Questions the Report Equips You to Ask

The analytical framework and evidentiary record in the report support a series of specific, documented questions that go directly to whether the standard of care was met. The following are illustrative — not exhaustive — and each is developed in full within the report with supporting citations and case evidence.

On Understanding Potential Losses
"Before you recommended this security, did you calculate the probability and expected magnitude of loss if the valuation multiple reverted to its historical median — and did you disclose that analysis to the client?"

The 2023 Care Obligations Bulletin requires understanding "potential losses" and "likely performance in a variety of market and economic conditions." The report provides a methodology — the "What Must Happen" framework — for determining what specific conditions were required for the investment to succeed, and what the loss would be if those conditions were not met. If the advisor performed no such analysis, the care obligation was not satisfied under the SEC's own published standard.

On Reasonably Available Alternatives
"Did you compare the expected risk-adjusted return of this equity recommendation to the guaranteed return of a Treasury security or FDIC-insured deposit — and can you produce documentation of that comparison?"

For a client whose primary objectives were income and capital preservation, Treasury securities yielding 4–5% with no principal risk represent a "reasonably available alternative" that the SEC's Bulletins require the advisor to consider. If no such comparison was documented, the advisor's recommendation was made without the analysis the Commission requires.

On Continuous Monitoring
"What written monitoring process did you apply to this holding after purchase — what predefined quantitative thresholds would have triggered a review — and can you produce the records of that monitoring?"

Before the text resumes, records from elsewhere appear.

(** [DeltaEZ1 < 3] on a record; false on NaN. *)
Definition below_3 (r : record float) : bool :=
  match DeltaEZ1 r with
  | NaN => false
  | Num q => negb (Qle_bool 3 q)
  end.

(** The sum of the tire counts over the rows of the Range Count table. *)
Definition total_tires (rc : list range_row) : nat :=
  list_sum (map Range_tires rc).

(** ** One run *)

Record analysis : Type := mk_analysis {
  out_selected : list (record float);
  out_grouped : list (agg_row * float);
  out_range_count : list range_row
}.

Section Run.

Variable str_to_float : string -> option Q.

(** The library's default for [observed=] in [groupby]. *)
Variable observed : bool.

(** What the statistics library does with the tire counts and the
    averages: it raises, or returns one fitted value per row. *)
Variable fit : list Q -> list float -> result (list float).

Definition run (data : list raw_row) : result analysis :=
  selected <- selected_data str_to_float data ;;
  let filtered := filtered_data selected in
  let g := grouped filtered in
  prediction <- OLS_Prediction fit g ;;
  Ok {| out_selected := selected;
        out_grouped := combine g prediction;
        out_range_count := range_count_df observed filtered |}.

End Run.

(** ** A concrete reader for plain decimal literals *)

Definition digit_of (c : ascii) : option Z :=
  let n := nat_of_ascii c in
  if ((48 <=? n) && (n <=? 57))%nat then Some (Z.of_nat (n - 48)) else None.

Fixpoint digits (s : string) (num : Z) (den : positive) (frac seen : bool)
  : option Q :=
  match s with
  | EmptyString => if seen then Some (num # den) else None
  | String c s' =>
      if Ascii.eqb c "." then
        if frac then None else digits s' num den true seen
      else
        match digit_of c with
        | Some d =>
            digits s' (10 * num + d)%Z (if frac then (10 * den)%positive else den)
                   frac true
        | None => None
        end
  end.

The SEC's continuous monitoring duty requires "continued analysis after purchase." If the advisor had no predefined criteria for evaluating changes in the company's financial condition — no threshold for declining free cash flow, deteriorating balance sheet health, or valuation divergence — there was no mechanism to fulfill the monitoring obligation. The report documents that most advisors rely on sell-side research whose economic incentives are structurally incapable of producing timely sell signals.

On Conflicts of Interest
"Your compensation is a percentage of assets under management. Moving this client to Treasury securities would have reduced your fee income. Can you produce documentation of how you addressed that conflict when you recommended maintaining equity exposure?"

The 2022 Conflicts Bulletin acknowledges the AUM fee conflict as universal, states that disclosure alone does not resolve it, and establishes that the absence of records is itself evidence of non-compliance. If the advisor's file contains no documentation addressing this conflict beyond the disclosure in the ADV, the SEC's own language says compliance cannot be demonstrated.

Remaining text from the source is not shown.